Lemma merge_level_ok n o0 o1 o2 P ds h h' :
  length ds = length datas -> at_ h n (level o0 o1 o2 ds n) -> above h n P ->
  merge_level modules ((fun x => refs x.1) <$> P) (refs n) h = Ok h' ->
  exists ds', merge_datas datas (snd <$> P) ds = Ok ds' /\ at_ h' n (level o0 o1 o2 ds' n) /\ entry_step n h h' /\ length ds' = length datas.
Proof.
  intros Hlen Ha HP E. rewrite merge_level_filter in E. pose proof (nm_block _ _ _ _ _ _ NM) as Hb.
  assert (Hmeets : forall m, m ∈ ([net; net_server; net_local; net_local_core] ++ datas)%list -> meets MODULE_TYPE_NET m = true).
  { intros m Hm. rewrite <- Hb in Hm. apply list_elem_of_filter in Hm as [Hm _]. by apply Is_true_true. }
  rewrite Hb in E. cbn [app merge_level] in E. rewrite !Hmeets in E by set_solver. cbn [negb] in E.
  destruct (nm_net _ _ _ _ _ _ NM) as (_ & _ & C0). destruct (nm_server _ _ _ _ _ _ NM) as (_ & N1 & _).
  destruct (nm_local _ _ _ _ _ _ NM) as (_ & N2 & _). destruct (nm_core _ _ _ _ _ _ NM) as (_ & N3 & _).
  repeat (apply outcome_bind_ok in E as (? & _ & E); apply outcome_bind_ok in E as (? & _ & E);
    let x := fresh "g" in let Hx := fresh "Hx" in apply outcome_bind_ok in E as (x & Hx & E);
    apply merge_structure in Hx as ->; [|first [left; exact C0|right; rewrite ?N1, ?N2, ?N3; set_solver]]).
  destruct (merge_datas_level n o0 o1 o2 P datas 0 ds h h') as (ds' & H1 & H2 & H3 & H4); [|done..|].
  - intros i m Hm. split; [done|]. apply Hmeets. apply elem_of_app. right. by eapply list_elem_of_lookup_2.
  - exists ds'. split; [|done]. rewrite drop_0 in H1. rewrite <- H1. by destruct P.
Qed.

(** ** Merging what is below a level *)

(** Nothing changes outside the places from [lo] to [hi]. *)
Definition framed (lo hi : nat) h h' : Prop :=
  length h' = length h /\ forall a b, (b <= lo)%nat \/ (hi <= a)%nat -> kept a b h h'.

Lemma framed_refl lo hi h : framed lo hi h h.
Proof. split; [done|]. intros. apply kept_refl. Qed.

Lemma framed_trans lo hi lo1 hi1 lo2 hi2 h1 h2 h3 :
  framed lo1 hi1 h1 h2 -> framed lo2 hi2 h2 h3 -> (lo <= lo1)%nat -> (lo <= lo2)%nat -> (hi1 <= hi)%nat -> (hi2 <= hi)%nat -> framed lo hi h1 h3.
Proof. intros [L1 K1] [L2 K2] ? ? ? ?. split; [congruence|]. intros a b Hc. eapply heap_kept_trans; [apply K1; lia|apply K2; lia]. Qed.

Lemma entry_framed n h h' : entry_step n h h' -> framed n (n + size)%nat h h'.
Proof. intros [L K]. split; [done|]. intros a b Hc. apply K. lia. Qed.

Definition level_at h (n : nat) ds : Prop := length ds = length datas /\ exists o0 o1 o2, at_ h n (level o0 o1 o2 ds n).

Lemma level_framed h h' n ds lo hi : level_at h n ds -> framed lo hi h h' -> (n + S size <= lo)%nat \/ (hi <= n)%nat -> level_at h' n ds.
Proof.
  intros (Hl & o0 & o1 & o2 & Ha) [_ K] Hc. split; [done|]. exists o0, o1, o2.
  eapply at_kept; [exact Ha|apply (K n (n + S size)%nat); lia|lia|by rewrite level_length].
Qed.

Lemma level_above h n p dp : level_at h p dp -> (p + S size <= n)%nat -> above h n (Some (p, dp)).
Proof. intros (Hl & Ha) Hp. split; [done|]. split; [by left|done]. Qed.

Lemma merge_locals_ok sb dp : forall rs ls lo hi h h',
  locals_at h sb lo rs ls hi -> level_at h sb dp -> (sb + S size <= lo)%nat -> merge_locals modules rs h = Ok h' ->
  exists ls', mapM (merge_datas datas (Some dp)) ls = Ok ls' /\ locals_at h' sb lo rs ls' hi /\ framed lo hi h h'.
Proof.
  induction rs as [|r rs IH]; intros [|l ls] lo hi h h' Hl Hp Hsb E; try done.
  - injection E as <-. exists []. split; [done|]. split; [done|apply framed_refl].
  - destruct Hl as (n & Hn & -> & (Hlen & o0 & o1 & nc & Ha) & Hls). pose proof (locals_le _ _ _ _ _ _ Hls).
    cbn [merge_locals] in E. unfold as_local in E. rewrite (level_object _ _ 2%nat _ _ _ _ _ Ha eq_refl I) in E.
    cbn [expect mbind outcome_bind] in E. apply outcome_bind_ok in E as (h1 & E1 & E).
    destruct (merge_level_ok n o0 o1 (OLocal nc (refs sb) (refs n)) (Some (sb, dp)) l h h1 Hlen Ha) as (l' & M1 & A1 & S1 & L1);
      [by apply level_above; [|lia]|done|]. pose proof (entry_framed _ _ _ S1) as F1.
    destruct (IH ls (n + S size)%nat hi h1 h') as (ls' & M2 & A2 & F2); [| |lia|done|].
    + eapply locals_kept; [exact Hls|]. apply F1. lia.
    + eapply level_framed; [exact Hp|exact F1|lia].
    + exists (l' :: ls'). cbn [mapM]. cbn [fmap option_fmap option_map snd] in M1. rewrite M1. cbn [mbind outcome_bind]. rewrite M2. cbn [mbind outcome_bind mret outcome_ret].
      split; [done|]. split; [|eapply framed_trans; [exact F1|exact F2|lia..]].
      exists n. split; [done|]. split; [done|]. split; [|done]. split; [done|]. exists o0, o1, nc.
      eapply at_kept; [exact A1|apply (proj2 F2 n (n + S size)%nat); lia|lia|by rewrite level_length].
Qed.

Lemma merge_servers_ok mb dm : forall rs svs lo hi h h',
  servers_at h mb lo rs svs hi -> level_at h mb dm -> (mb + S size <= lo)%nat -> merge_servers modules rs h = Ok h' ->
  exists svs', mapM (merge_server_t datas dm) svs = Ok svs' /\ servers_at h' mb lo rs svs' hi /\ framed lo hi h h'.
Proof.
  induction rs as [|r rs IH]; intros [|sv svs] lo hi h h' Hl Hp Hmb E; try done.
  - injection E as <-. exists []. split; [done|]. split; [done|apply framed_refl].
  - destruct Hl as (n & m & subs & Hn & -> & (Hlen & (o0 & o2 & Ha) & Hls) & Hss).
    pose proof (locals_le _ _ _ _ _ _ Hls). pose proof (servers_le _ _ _ _ _ _ Hss).
    cbn [merge_servers] in E. unfold as_server in E. rewrite (level_object _ _ 1%nat _ _ _ _ _ Ha eq_refl I) in E.
    cbn [expect mbind outcome_bind] in E. apply outcome_bind_ok in E as (h1 & E1 & E). apply outcome_bind_ok in E as (h2 & E2 & E).
    destruct (merge_level_ok n o0 (OServer (refs mb) (refs n) subs) o2 (Some (mb, dm)) (s_data sv) h h1 Hlen Ha) as (ds' & M1 & A1 & S1 & L1);
      [by apply level_above; [|lia]|done|]. pose proof (entry_framed _ _ _ S1) as F1.
    destruct (merge_locals_ok n ds' subs (s_locals sv) (n + S size)%nat m h1 h2) as (ls' & M2 & A2 & F2); [| |lia|done|].
    { eapply locals_kept; [exact Hls|]. apply F1. lia. }
    { split; [done|]. by exists o0, (OServer (refs mb) (refs n) subs), o2. }
    destruct (IH svs m hi h2 h') as (svs' & M3 & A3 & F3); [| |lia|done|].
    { eapply servers_kept; [exact Hss|]. eapply heap_kept_trans; [apply F1; lia|apply F2; lia]. }
    { eapply level_framed; [eapply level_framed; [exact Hp|exact F1|lia]|exact F2|lia]. }
    exists (mkServerT ds' ls' :: svs'). cbn [fmap option_fmap option_map snd] in M1. cbn [mapM]. assert (merge_server_t datas dm sv = Ok (mkServerT ds' ls')) as ->. { unfold merge_server_t. rewrite M1. cbn [mbind outcome_bind]. by rewrite M2. } cbn [mbind outcome_bind].
    rewrite M3. cbn [mbind outcome_bind mret outcome_ret]. split; [done|]. split.
    + exists n, m, subs. split; [done|]. split; [done|]. split; [|done]. split; [done|]. split.
      * exists o0, o2. cbn [s_data]. eapply at_kept; [exact A1|eapply heap_kept_trans; [apply (proj2 F2 n (n + S size)%nat); lia|apply (proj2 F3); lia]|lia|by rewrite level_length].
      * cbn [s_locals]. eapply locals_kept; [exact A2|]. apply F3. lia.
    + eapply framed_trans; [eapply (framed_trans n m); [exact F1|exact F2|lia..]|exact F3|lia..].
Qed.

Lemma merge_net_ok root nb lo t h h' :
  net_at h root nb lo t -> merge_confs modules root h = Ok h' ->
  exists t', merge_net_t datas t = Ok t' /\ net_at h' root nb lo t'.
Proof.
  intros (Hlen & Hlo & Hr1 & Hr2 & (mains & Hm1 & Hm2) & o1 & o2 & nc & subs & Ha & Hs) E.
  pose proof (servers_le _ _ _ _ _ _ Hs). pose proof (nm_main _ _ _ _ _ _ NM). destruct (structure_index NM) as (I0 & _).
  unfold merge_confs in E. rewrite (proj1 (nm_net _ _ _ _ _ _ NM)) in E. cbn [mbind outcome_bind] in E.
  destruct (Z.ltb_spec (main_index net) 0); [lia|]. unfold as_vec in E. rewrite Hm1 in E. cbn [expect mbind outcome_bind] in E.
  rewrite Hm2 in E. cbn [mbind outcome_bind] in E. rewrite (level_vec _ _ _ _ _ _ Hlen Ha) in E. cbn [expect mbind outcome_bind] in E.
  apply outcome_bind_ok in E as (h1 & E1 & E).
  destruct (merge_level_ok nb (OHead "net" nc subs) o1 o2 None (n_data t) h h1 Hlen Ha I E1) as (ds' & M1 & A1 & S1 & L1).
  pose proof (entry_framed _ _ _ S1) as F1. rewrite I0 in E. destruct (Z.ltb_spec 0 0); [lia|].
  assert (vget (refs nb) 0 = Ok (nb + 0)%nat) as Hv.
  { apply vget_ok. split; [lia|]. apply refs_lookup. unfold ConfBuild.size. lia. }
  rewrite Hv in E. cbn [mbind outcome_bind] in E. unfold as_head in E.
  rewrite (level_object _ _ 0%nat _ _ _ _ _ A1 eq_refl I) in E. cbn [expect mbind outcome_bind] in E. rewrite String.eqb_refl in E. cbn [mbind outcome_bind] in E.
  destruct (merge_servers_ok nb ds' subs (n_servers t) lo (length h) h1 h') as (svs' & M2 & A2 & F2); [| |lia|done|].
  - eapply servers_kept; [exact Hs|]. apply F1. lia.
  - split; [done|]. by exists (OHead "net" nc subs), o1, o2.
  - exists (mkNetT ds' svs'). split.
    + unfold merge_net_t. cbn [fmap option_fmap option_map] in M1. rewrite M1. cbn [mbind outcome_bind]. by rewrite M2.
    + split; [done|]. split; [done|]. split; [done|]. split; [done|]. split.
      * exists mains. split; [|done]. eapply root_kept; [exact Hm1|]. eapply heap_kept_trans; [apply F1; lia|apply F2; lia].
      * exists o1, o2, nc, subs. cbn [n_data n_servers]. split.
        -- eapply at_kept; [exact A1|apply (proj2 F2 nb (nb + S size)%nat); lia|lia|by rewrite level_length].
        -- by rewrite (proj1 F2), (proj1 F1).
Qed.
End merge.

_ _ _ _ _ _ _

Repeat the material word for word from its opening line up to and including the line containing "destruct (nm_local _".

• **Answer below**
Lemma merge_level_ok n o0 o1 o2 P ds h h' :
  length ds = length datas -> at_ h n (level o0 o1 o2 ds n) -> above h n P ->
  merge_level modules ((fun x => refs x.1) <$> P) (refs n) h = Ok h' ->
  exists ds', merge_datas datas (snd <$> P) ds = Ok ds' /\ at_ h' n (level o0 o1 o2 ds' n) /\ entry_step n h h' /\ length ds' = length datas.
Proof.
  intros Hlen Ha HP E. rewrite merge_level_filter in E. pose proof (nm_block _ _ _ _ _ _ NM) as Hb.
  assert (Hmeets : forall m, m ∈ ([net; net_server; net_local; net_local_core] ++ datas)%list -> meets MODULE_TYPE_NET m = true).
  { intros m Hm. rewrite <- Hb in Hm. apply list_elem_of_filter in Hm as [Hm _]. by apply Is_true_true. }
  rewrite Hb in E. cbn [app merge_level] in E. rewrite !Hmeets in E by set_solver. cbn [negb] in E.
  destruct (nm_net _ _ _ _ _ _ NM) as (_ & _ & C0). destruct (nm_server _ _ _ _ _ _ NM) as (_ & N1 & _).
  destruct (nm_local _ _ _ _ _ _ NM) as (_ & N2 & _). destruct (nm_core _ _ _ _ _ _ NM) as (_ & N3 & _).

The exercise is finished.